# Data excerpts
'''
(** * Lot workflow and ephemeral access engine (IRFIS backend)

    A shallow embedding of the Express route handlers that make up the
    engine:

    - [routes/ephemeralQr.ts]  : POST /:lotId/generate-qr, GET /:lotId
    - [routes/lotRoutes.ts]    : PUT /:id/status, GET /, GET /:id,
                                 GET /qr/:id
    - [routes/lotWorkflows.ts] : POST /:lotId/install, /:lotId/inspection,
                                 /:lotId/replacement-request
    - [routes/users.ts]        : GET /:id, DELETE /:id
    - [routes/upload.ts]       : POST /inspection-photos
    - [middleware/auth.ts]     : authorize
    - [models/Lot.ts], [models/User.ts], [models/ReplacementRequest.ts]

    Conventions of the model:

    - A date is its millisecond value, which is what JavaScript compares.
    - The [lots] and [users] collections are finite maps keyed by the
      unique [id]; the replacement requests are a list in insertion order.
    - A handler is a computation in a small state-and-exception monad: the
      state is the database, an exception is a rejected [await], and the
      [try]/[catch] of every handler turns it into the 500 response.
    - Everything a handler cannot decide itself is read from an explicit
      environment: the clock readings, the uuid drawn, whether an awaited
      call rejects, and the library functions that print a date, a payload
      and a QR bitmap.
    - A field of a request body is absent or a string (a list of strings
      for [photos]).  A string is the sequence of the bytes of its UTF-8
      encoding: [trim] strips the white space of ECMAScript in that
      encoding, and [toUpperCase] is the upper-casing of JavaScript on
      strings of ASCII characters.
    - A request carries no bearer token, or the user that [authenticate]
      resolved from its token; a request that [authenticate] refuses for
      another reason is outside this model.
    - Mongoose's [save] is modelled with what the schemas declare:
      [timestamps: true] stamps [updatedAt], a new replacement request is
      validated against its [enum] and [required] constraints, and the
      unique index on its [id] refuses a duplicate.
    - Handlers are run one after another; the interleaving of two requests
      at an [await] is outside this model. *)

From stdpp Require Import gmap strings list pretty.
From Stdlib Require Import ZArith Lia Ascii.

#[local] Set Warnings "-register-all".

Local Open Scope Z_scope.


(** ** Values *)

(** [Schema.Types.Mixed] / [Record<string, any>]: the JSON values that the
    handlers put into metadata. *)
Inductive JValue : Type :=
  | JUndefined
  | JBool (b : bool)
  | JStr (s : string)
  | JArr (l : list JValue)
  | JObj (fields : list (string * JValue)).

Definition Metadata : Type := list (string * JValue).

(** [metadata.key] *)
Fixpoint field (key : string) (m : Metadata) : JValue :=
  match m with
  | [] => JUndefined
  | (k, v) :: rest => if String.eqb k key then v else field key rest
  end.

(** A body field is absent or a string; [x] as a metadata value. *)
Definition jopt (x : option string) : JValue :=
  match x with
  | Some s => JStr s
  | None => JUndefined
  end.

(** [photos || []] as a metadata value. *)
Definition jphotos (photos : option (list string)) : JValue :=
  JArr (map JStr (default [] photos)).

(** JavaScript truthiness of an absent-or-string value: [!x] is true for
    [undefined] and for the empty string. *)
Definition truthy (x : option string) : bool :=
  match x with
  | Some s => negb (String.eqb s "")
  | None => false
  end.

(** Strings are sequences of bytes: the UTF-8 encoding of the JavaScript
    string, which is what a string literal of this file holds.  A string
    of ASCII characters is a string all of whose bytes are below 128. *)
Fixpoint ascii_only (s : string) : bool :=
  match s with
  | EmptyString => true
  | String c rest => (nat_of_ascii c <? 128)%nat && ascii_only rest
  end.

(** [String.prototype.toUpperCase] on a string of ASCII characters, where
    it maps the letters a-z and nothing else; the identifiers the handlers
    upper-case ([LOT] or a role code, followed by digits) are such strings.
    Other bytes are left as they are, which is not what JavaScript does to
    every other character: a statement that depends on the upper-casing of
    an identifier that may hold other characters says [ascii_only]. *)
Definition upper_ascii (c : ascii) : ascii :=
  let n := nat_of_ascii c in
  if ((97 <=? n)%nat && (n <=? 122)%nat)%bool then ascii_of_nat (n - 32) else c.

Fixpoint toUpperCase (s : string) : string :=
  match s with
  | EmptyString => EmptyString
  | String c rest => String (upper_ascii c) (toUpperCase rest)
  end.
'''
# Task brief
With "JUndefined" as the string to look for, count the matching lines above and give the number by itself.

# Written response
3